Lemma C7_CrossStage_split_witness :
  let x := {| dimN := 2; dimC := 3; dimH := 32; dimW := 32 |} in
  let y c := {| dimN := 2; dimC := c; dimH := 16; dimW := 16 |} in
  let stage out_chs ratio :=
    CrossStage.init 3 out_chs 3 2 (1 # 2) false SimpleBottleneckFn None ABN "leaky_relu" 1
                    ratio true no_kwargs in
  CrossStage.forward (stage 64 (1 # 2)) false x tt = Ok (y 64, tt) /\
  CrossStage.forward (stage 7 (3 # 4)) false x tt = Ok (y 7, tt) /\
  CrossStage.forward (stage 1 (1 # 2)) false x tt
  = Raise (ValueError "not enough values to unpack") /\
  chunk 2 (y 7) = [with_channels (y 7) 4; with_channels (y 7) 3] /\
  chunk 4 (y 64)
  = [with_channels (y 64) 16; with_channels (y 64) 16; with_channels (y 64) 16;
     with_channels (y 64) 16] /\
  CrossStage.forward (stage 64 (1 # 2)) false x tt
  = (x2 <- sequential (CrossStage.blocks (stage 64 (1 # 2))) false (with_channels (y 64) 32) ;;
     x2 <- call "x2_transition" (CrossStage.x2_transition (stage 64 (1 # 2))) false x2 ;;
     lift (cat [with_channels (y 64) 32; x2])) tt.
Proof.
  intros x y stage.
  assert (D1 : forall n : Z, (1 | n)) by (intros n; exists n; lia).
  split; [| split; [| split; [| split; [| split]]]].
  - refine (eq_trans (proj1 (proj1 (proj2 (proj2 (proj2 C7_CrossStage_split) 3 64 3 2
      (1 # 2)%Q false SimpleBottleneckFn None "leaky_relu" 1%Q (1 # 2)%Q true no_kwargs false x
      _ _ _ _ _ _ _ (D1 _) _ (D1 _))) _) _) _);
      first [reflexivity | discriminate].
  - refine (eq_trans (proj1 (proj2 (proj2 (proj2 (proj2 C7_CrossStage_split) 3 7 3 2
      (1 # 2)%Q false SimpleBottleneckFn None "leaky_relu" 1%Q (3 # 4)%Q true no_kwargs false x
      _ _ _ _ _ _ _ (D1 _) _ (D1 _))) _) _ _ _ _) _);
      first [reflexivity | discriminate].
  - refine (proj2 (proj1 (proj2 (proj2 (proj2 C7_CrossStage_split) 3 1 3 2 (1 # 2)%Q false
      SimpleBottleneckFn None "leaky_relu" 1%Q (1 # 2)%Q true no_kwargs false x
      _ _ _ _ _ _ _ (D1 _) _ (D1 _))) _) _);
      first [reflexivity | discriminate].
  - refine (eq_trans (proj1 (proj1 (proj1 (proj2 C7_CrossStage_split) (y 7) 7 eq_refl) _)) _);
      first [reflexivity | discriminate].
  - refine (eq_trans (proj1 (proj1 (proj2 (proj2 (proj1 (proj2 C7_CrossStage_split)
      (y 64) 64 eq_refl))) _ _ _ _)) _);
      first [reflexivity | discriminate].
  - assert (Hfirst : block_forward (CrossStage.first_layer (stage 64 (1 # 2))) false x tt
                     = Ok (y 64, tt)) by (vm_compute; reflexivity).
    apply (proj1 (proj1 C7_CrossStage_split Shape unit _ _ (stage 64 (1 # 2)) false x (y 64)
                    tt tt Hfirst)); reflexivity.
Defined.

(** C7, counterexample: with ratio 0.5 and 5 output channels the stage runs
    and returns 5 channels, but the two pieces of the chunk have 3 and 2
    channels; with ratio 0.75 and 6 output channels the chunk yields three
    pieces of 2 channels, and unpacking them into four names raises. *)
Lemma C7_CrossStage_split_counterexample :
  let x := {| dimN := 2; dimC := 3; dimH := 32; dimW := 32 |} in
  let stage out_chs ratio :=
    CrossStage.init 3 out_chs 3 2 (1 # 2) false SimpleBottleneckFn None ABN "leaky_relu" 1
                    ratio true no_kwargs in
  res_map (fun r => map dimC (chunk 2 (fst r)))
          (block_forward (CrossStage.first_layer (stage 5 (1 # 2))) false x tt)
  = Ok [3; 2] /\
  CrossStage.forward (stage 5 (1 # 2)) false x tt
  = Ok ({| dimN := 2; dimC := 5; dimH := 16; dimW := 16 |}, tt) /\
  res_map (fun r => map dimC (chunk 4 (fst r)))
          (block_forward (CrossStage.first_layer (stage 6 (3 # 4))) false x tt)
  = Ok [2; 2; 2] /\
  CrossStage.forward (stage 6 (3 # 4)) false x tt
  = Raise (ValueError "not enough values to unpack").
Proof. repeat split. Qed.

(** * Further properties of the catalogue *)

(** ** Convolution helpers on shapes *)

Lemma conv_out_3x3_dilation (size s d : Z) : conv_out size 3 s d d = conv_out size 3 s 1 1.
Proof. unfold conv_out. do 2 f_equal. lia. Qed.

Lemma conv_out_1x1_stride (size s : Z) : conv_out size 1 s 0 1 = conv_out size 3 s 1 1.
Proof. unfold conv_out. do 2 f_equal. lia. Qed.

Lemma strided_strided_1 (x : Shape) (o o' s : Z) :
  strided (strided x o s) o' 1 = strided x o' s.
Proof. unfold strided. cbn [dimN dimC dimH dimW]. now rewrite !conv_out_stride1. Qed.

Lemma strided_is_with_channels (x : Shape) (o : Z) : strided x o 1 = with_channels x o.
Proof. unfold strided, with_channels. now rewrite !conv_out_stride1. Qed.

Lemma broadcast_dim_one_r (a : Z) : broadcast_dim a 1 = Ok a.
Proof. unfold broadcast_dim. destruct (a =? 1); reflexivity. Qed.

Lemma broadcast_dim_same (a : Z) : broadcast_dim a a = Ok a.
Proof. unfold broadcast_dim. now rewrite Z.eqb_refl. Qed.

Section ShapeContracts.

Variable training : bool.

Lemma call_conv3x3_any (name : string) (i o s g d : Z) (b : bool) (x : Shape) :
  dimC x = i -> 1 <= s -> 0 < dimH x -> 0 < dimW x ->
  call name (conv3x3 i o s g d b) training x tt = Ok (strided x o s, tt).
Proof.
  intros Hc Hs Hh Hw.
  unfold call, shape_torch, call_module, conv3x3, nn_Conv2d, shape_ext.
  rewrite conv_shape_ok;
    cbn [in_channels stride kernel_size padding dilation out_channels];
    try rewrite (conv_out_3x3_dilation (dimH x));
    try rewrite (conv_out_3x3_dilation (dimW x)); try assumption;
    [reflexivity | now apply conv_out_pos ..].
Qed.

Lemma call_conv1x1_any (name : string) (i o s : Z) (b : bool) (x : Shape) :
  dimC x = i -> 1 <= s -> 0 < dimH x -> 0 < dimW x ->
  call name (conv1x1 i o s b) training x tt = Ok (strided x o s, tt).
Proof.
  intros Hc Hs Hh Hw.
  unfold call, shape_torch, call_module, conv1x1, nn_Conv2d, shape_ext.
  rewrite conv_shape_ok;
    cbn [in_channels stride kernel_size padding dilation out_channels];
    try rewrite (conv_out_1x1_stride (dimH x));
    try rewrite (conv_out_1x1_stride (dimW x)); try assumption;
    [reflexivity | now apply conv_out_pos ..].
Qed.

PROBLEM DETAILS
Find the word "refine" in the listing above, then copy each line where it turns up.

RESPONSE TO THE TASK
  - refine (eq_trans (proj1 (proj1 (proj2 (proj2 (proj2 C7_CrossStage_split) 3 64 3 2
  - refine (eq_trans (proj1 (proj2 (proj2 (proj2 (proj2 C7_CrossStage_split) 3 7 3 2
  - refine (proj2 (proj1 (proj2 (proj2 (proj2 C7_CrossStage_split) 3 1 3 2 (1 # 2)%Q false
  - refine (eq_trans (proj1 (proj1 (proj1 (proj2 C7_CrossStage_split) (y 7) 7 eq_refl) _)) _);
  - refine (eq_trans (proj1 (proj1 (proj2 (proj2 (proj1 (proj2 C7_CrossStage_split)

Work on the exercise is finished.